INPUT:

(* ===== verification/ThreadPool.v ===== *)
(** * The thread pool (module_function/frame_thread_pool.c)

    Workers take jobs from a ring of cells that clients fill; two semaphores
    count free and filled cells.  The state is the static [thread_pool_] with
    the program counters of all threads; a step runs one access to shared
    data of one thread, so that the runs are the interleavings of the
    threads.  [step] is a function of the thread that moves: [None] when the
    thread waits or has ended, a fault when its access is undefined. *)

From S2P Require Import Prelude.
From stdpp Require Import list functions.

Open Scope nat_scope.

(** ** The shared state *)

(** A pointer in a cell: memory of [malloc] not yet written, NULL, or a
    function or argument, which are numbered. *)
Inductive field := Undef | Null | Val (n : nat).
#[export] Instance field_eq_dec : EqDecision field.
Proof. solve_decision. Defined.

Record THREAD_POOL_JOB := Job { j_call : field; j_arg : field }.

Inductive lock := pool_lock | job_free_lock | job_valid_lock.
#[export] Instance lock_eq_dec : EqDecision lock.
Proof. solve_decision. Defined.

(** [t_lock] gives the thread that holds a mutex; [t_q_head] is [None] once
    the ring was freed (or never allocated); [t_ran] lists the calls made. *)
Record FRAME_THREAD_POOL := ThreadPool {
  t_max_thread_num : nat;
  t_lock : lock → option nat;
  t_sleep_thread_num : Z;
  t_is_quit : bool;
  t_job_free_sem : nat;
  t_job_valid_sem : nat;
  t_push_index : nat;
  t_pop_index : nat;
  t_job_queue_size : nat;
  t_q_head : option (list THREAD_POOL_JOB);
  t_ran : list (nat * field);
}.

Definition set_lock (l : lock) (v : option nat) p := ThreadPool (t_max_thread_num p) (<[l := v]> (t_lock p)) (t_sleep_thread_num p) (t_is_quit p) (t_job_free_sem p) (t_job_valid_sem p) (t_push_index p) (t_pop_index p) (t_job_queue_size p) (t_q_head p) (t_ran p).
Definition set_sleep v p := ThreadPool (t_max_thread_num p) (t_lock p) v (t_is_quit p) (t_job_free_sem p) (t_job_valid_sem p) (t_push_index p) (t_pop_index p) (t_job_queue_size p) (t_q_head p) (t_ran p).
Definition set_quit p := ThreadPool (t_max_thread_num p) (t_lock p) (t_sleep_thread_num p) true (t_job_free_sem p) (t_job_valid_sem p) (t_push_index p) (t_pop_index p) (t_job_queue_size p) (t_q_head p) (t_ran p).
Definition set_free_sem v p := ThreadPool (t_max_thread_num p) (t_lock p) (t_sleep_thread_num p) (t_is_quit p) v (t_job_valid_sem p) (t_push_index p) (t_pop_index p) (t_job_queue_size p) (t_q_head p) (t_ran p).
Definition set_valid_sem v p := ThreadPool (t_max_thread_num p) (t_lock p) (t_sleep_thread_num p) (t_is_quit p) (t_job_free_sem p) v (t_push_index p) (t_pop_index p) (t_job_queue_size p) (t_q_head p) (t_ran p).
Definition set_push v p := ThreadPool (t_max_thread_num p) (t_lock p) (t_sleep_thread_num p) (t_is_quit p) (t_job_free_sem p) (t_job_valid_sem p) v (t_pop_index p) (t_job_queue_size p) (t_q_head p) (t_ran p).
Definition set_pop v p := ThreadPool (t_max_thread_num p) (t_lock p) (t_sleep_thread_num p) (t_is_quit p) (t_job_free_sem p) (t_job_valid_sem p) (t_push_index p) v (t_job_queue_size p) (t_q_head p) (t_ran p).
Definition set_q q p := ThreadPool (t_max_thread_num p) (t_lock p) (t_sleep_thread_num p) (t_is_quit p) (t_job_free_sem p) (t_job_valid_sem p) (t_push_index p) (t_pop_index p) (t_job_queue_size p) q (t_ran p).
Definition add_ran r p := ThreadPool (t_max_thread_num p) (t_lock p) (t_sleep_thread_num p) (t_is_quit p) (t_job_free_sem p) (t_job_valid_sem p) (t_push_index p) (t_pop_index p) (t_job_queue_size p) (t_q_head p) (t_ran p ++ [r]).

(** A cell of the ring. *)
Definition get_cell (i : nat) (p : FRAME_THREAD_POOL) : outcome THREAD_POOL_JOB :=
  match t_q_head p with
  | None => Fault UseAfterFree
  | Some q => match q !! i with Some c => Done c | None => Fault OutOfBounds end
  end.
Definition set_cell (i : nat) (f : THREAD_POOL_JOB → THREAD_POOL_JOB) (p : FRAME_THREAD_POOL)
  : outcome FRAME_THREAD_POOL :=
  c ← get_cell i p; Done (set_q (<[i := f c]> <$> t_q_head p) p).
Definition put_call v c := Job v (j_arg c).
Definition put_arg v c := Job (j_call c) v.

(** ** Threads *)

(** Where a thread is in [get_free_job_index] or [get_valid_job_index], and in
    [frame_threadpool_sleep] or [frame_threadpool_wakeup]. *)
Inductive gpc := GWait | GLock | GTake | GUnlock (i : nat).
Inductive mpc := MLock | MBody | MUnlock.

(** [thread_routine] *)
Inductive wpc :=
  | WSleep (m : mpc) | WGet (g : gpc) | WWake (i : nat) (m : mpc)
  | WTest (i : nat) | WCall (i : nat) | WClearCall (i : nat) | WClearArg (i : nat)
  | WPost | WQuit | WExit.

(** [frame_add_job_queue] *)
Inductive cpc := CStart | CGet (g : gpc) | CArg (i : nat) | CCall (i : nat) | CPost.

(** [frame_threadpool_destroy], with the posts still to do. *)
Inductive dpc := DIdle | DPost (n : nat) | DFree | DEnd.

(** A client adds the jobs of its list in order, and counts those refused. *)
Inductive thread :=
  | Worker (pc : wpc)
  | Client (jobs : list THREAD_POOL_JOB) (refused : nat) (pc : cpc)
  | Destroyer (pc : dpc).

(** [index++; if (index == job_queue_size) index = 0;] *)
Definition next_index (i size : nat) : nat := if decide (S i = size) then O else S i.

(** [pthread_mutex_lock] by the thread [t]: it waits while the mutex is held. *)
Definition acquire {A} (t : nat) (l : lock) (pc : A) (p : FRAME_THREAD_POOL)
  : option (outcome (A * FRAME_THREAD_POOL)) :=
  match t_lock p l with
  | None => Some (Done (pc, set_lock l (Some t) p))
  | Some _ => None
  end.
Definition release {A} (l : lock) (pc : A) (p : FRAME_THREAD_POOL)
  : option (outcome (A * FRAME_THREAD_POOL)) := Some (Done (pc, set_lock l None p)).
Definition go {A} (pc : A) (p : FRAME_THREAD_POOL) : option (outcome (A * FRAME_THREAD_POOL)) :=
  Some (Done (pc, p)).

(** The result of one part of the program as a result of a larger one. *)
Definition wrap {A B} (f : A → B) (r : option (outcome (A * FRAME_THREAD_POOL)))
  : option (outcome (B * FRAME_THREAD_POOL)) :=
  match r with
  | Some (Done (x, p)) => Some (Done (f x, p))
  | Some (Fault e) => Some (Fault e)
  | Some NoFuel => Some NoFuel
  | None => None
  end.

(** ** The functions *)

Definition post_job_free_num (p : FRAME_THREAD_POOL) : FRAME_THREAD_POOL :=
  set_free_sem (S (t_job_free_sem p)) p.
Definition post_job_valid_num (p : FRAME_THREAD_POOL) : FRAME_THREAD_POOL :=
  set_valid_sem (S (t_job_valid_sem p)) p.

(** The index it returns, or where it is next. *)
Definition get_free_job_index (t : nat) (g : gpc) (p : FRAME_THREAD_POOL)
  : option (outcome ((gpc + nat) * FRAME_THREAD_POOL)) :=
  match g with
  | GWait => match t_job_free_sem p with
             | O => None
             | S n => go (inl GLock) (set_free_sem n p)
             end
  | GLock => acquire t job_free_lock (inl GTake) p
  | GTake => go (inl (GUnlock (t_push_index p)))
               (set_push (next_index (t_push_index p) (t_job_queue_size p)) p)
  | GUnlock i => release job_free_lock (inr i) p
  end.

Definition get_valid_job_index (t : nat) (g : gpc) (p : FRAME_THREAD_POOL)
  : option (outcome ((gpc + nat) * FRAME_THREAD_POOL)) :=
  match g with
  | GWait => match t_job_valid_sem p with
             | O => None
             | S n => go (inl GLock) (set_valid_sem n p)
             end
  | GLock => acquire t job_valid_lock (inl GTake) p
  | GTake => go (inl (GUnlock (t_pop_index p)))
               (set_pop (next_index (t_pop_index p) (t_job_queue_size p)) p)
  | GUnlock i => release job_valid_lock (inr i) p
  end.

(** [None] when it has returned. *)
Definition frame_threadpool_sleep (t : nat) (m : mpc) (p : FRAME_THREAD_POOL)
  : option (outcome (option mpc * FRAME_THREAD_POOL)) :=
  match m with
  | MLock => acquire t pool_lock (Some MBody) p
  | MBody => go (Some MUnlock) (set_sleep (t_sleep_thread_num p + 1)%Z p)
  | MUnlock => release pool_lock None p
  end.

Definition frame_threadpool_wakeup (t : nat) (m : mpc) (p : FRAME_THREAD_POOL)
  : option (outcome (option mpc * FRAME_THREAD_POOL)) :=
  match m with
  | MLock => acquire t pool_lock (Some MBody) p
  | MBody => go (Some MUnlock) (set_sleep (t_sleep_thread_num p - 1)%Z p)
  | MUnlock => release pool_lock None p
  end.

Definition thread_routine (t : nat) (pc : wpc) (p : FRAME_THREAD_POOL)
  : option (outcome (wpc * FRAME_THREAD_POOL)) :=
  match pc with
  | WSleep m => wrap (λ r, match r with Some m' => WSleep m' | None => WGet GWait end)
                  (frame_threadpool_sleep t m p)
  | WGet g => wrap (λ r, match r with inl g' => WGet g' | inr i => WWake i MLock end)
                (get_valid_job_index t g p)
  | WWake i m => wrap (λ r, match r with Some m' => WWake i m' | None => WTest i end)
                   (frame_threadpool_wakeup t m p)
  | WTest i =>
      Some (c ← get_cell i p;
            match j_call c with
            | Undef => Fault Uninitialised
            | Null => Done (WClearCall i, p)
            | Val _ => Done (WCall i, p)
            end)
  | WCall i =>
      Some (c ← get_cell i p;
            match j_call c with
            | Undef => Fault Uninitialised
            | Null => Fault NullDeref
            | Val f => Done (WClearCall i, add_ran (f, j_arg c) p)
            end)
  | WClearCall i => Some (p' ← set_cell i (put_call Null) p; Done (WClearArg i, p'))
  | WClearArg i => Some (p' ← set_cell i (put_arg Null) p; Done (WPost, p'))
  | WPost => go WQuit (post_job_free_num p)
  | WQuit => go (if t_is_quit p then WExit else WSleep MLock) p
  | WExit => None
  end.

(** After the post the function ends without returning a value. *)
Definition frame_add_job_queue (t : nat) (jobs : list THREAD_POOL_JOB) (refused : nat) (pc : cpc)
    (p : FRAME_THREAD_POOL) : option (outcome (thread * FRAME_THREAD_POOL)) :=
  match jobs with
  | [] => None
  | j :: rest =>
      match pc with
      | CStart => if t_is_quit p then go (Client rest (S refused) CStart) p
                  else go (Client jobs refused (CGet GWait)) p
      | CGet g => wrap (λ r, Client jobs refused (match r with inl g' => CGet g' | inr i => CArg i end))
                    (get_free_job_index t g p)
      | CArg i => Some (p' ← set_cell i (put_arg (j_arg j)) p; Done (Client jobs refused (CCall i), p'))
      | CCall i => Some (p' ← set_cell i (put_call (j_call j)) p; Done (Client jobs refused CPost, p'))
      | CPost => go (Client rest refused CStart) (post_job_valid_num p)
      end
  end.

Definition frame_threadpool_destroy (pc : dpc) (p : FRAME_THREAD_POOL)
  : option (outcome (dpc * FRAME_THREAD_POOL)) :=
  match pc with
  | DIdle => go (DPost (t_job_queue_size p)) (set_quit p)
  | DPost O => go DFree p
  | DPost (S n) => go (DPost n) (post_job_valid_num p)
  | DFree => go DEnd (set_q None p)
  | DEnd => None
  end.

(** ** Steps *)

Record state := State { s_pool : FRAME_THREAD_POOL; s_threads : list thread }.

Definition thread_step (t : nat) (th : thread) (p : FRAME_THREAD_POOL)
  : option (outcome (thread * FRAME_THREAD_POOL)) :=
  match th with
  | Worker pc => wrap Worker (thread_routine t pc p)
  | Client jobs r pc => frame_add_job_queue t jobs r pc p
  | Destroyer pc => wrap Destroyer (frame_threadpool_destroy pc p)
  end.

(** A step of the thread number [t]. *)
Definition step (t : nat) (s : state) : option (outcome state) :=
  match s_threads s !! t with
  | None => None
  | Some th =>
      match thread_step t th (s_pool s) with
      | Some (Done (th', p')) => Some (Done (State p' (<[t := th']> (s_threads s))))
      | Some (Fault f) => Some (Fault f)
      | Some NoFuel => Some NoFuel
      | None => None
      end
  end.

(** Some thread moves. *)
Inductive steps_to (s s' : state) : Prop :=
  | steps_by t : step t s = Some (Done s') → steps_to s s'.

(** A schedule names the threads in the order they move. *)
Fixpoint run_schedule (ts : list nat) (s : state) : option (outcome state) :=
  match ts with
  | [] => Some (Done s)
  | t :: ts' => match step t s with
                | Some (Done s') => run_schedule ts' s'
                | r => r
                end
  end.

(** ** Starting the pool *)

Definition pool_zero : FRAME_THREAD_POOL := ThreadPool 0 (λ _, None) 0 false 0 0 0 0 0 None [].

(** [pthread_create] succeeds for the first [created] threads. *)
Definition frame_threadpool_init (thread_size : nat) (ids_ok queue_ok : bool) (created : nat)
  : Z * FRAME_THREAD_POOL * list thread :=
  let p := ThreadPool thread_size (λ _, None) 0 false 0 0 0 0 0 None [] in
  if negb ids_ok then ((-1)%Z, p, [])
  else if negb queue_ok then ((-1)%Z, p, [])
  else
    let p := ThreadPool thread_size (λ _, None) 0 false thread_size 0 0 0 thread_size
               (Some (replicate thread_size (Job Undef Undef))) [] in
    if created <? thread_size then ((-1)%Z, set_q None p, replicate created (Worker (WSleep MLock)))
    else (0%Z, p, replicate thread_size (Worker (WSleep MLock))).

Definition frame_threadpool_sleep_num (p : FRAME_THREAD_POOL) : Z := t_sleep_thread_num p.

(** A started pool of [n] workers with its clients; the last thread may
    destroy it. *)
Definition start (n : nat) (clients : list (list THREAD_POOL_JOB)) : state :=
  let '(_, p, ws) := frame_threadpool_init n true true n in
  State p (ws ++ ((λ js, Client js 0 CStart) <$> clients) ++ [Destroyer DIdle]).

WORK INSTRUCTIONS: Reproduce the entries above exactly, but only the lines between the line holding "data of one" and the line holding "Inductive field := Undef", inclusive.

REPLY TO THE EXERCISE:
    data of one thread, so that the runs are the interleavings of the
    threads.  [step] is a function of the thread that moves: [None] when the
    thread waits or has ended, a fault when its access is undefined. *)

From S2P Require Import Prelude.
From stdpp Require Import list functions.

Open Scope nat_scope.

(** ** The shared state *)

(** A pointer in a cell: memory of [malloc] not yet written, NULL, or a
    function or argument, which are numbered. *)
Inductive field := Undef | Null | Val (n : nat).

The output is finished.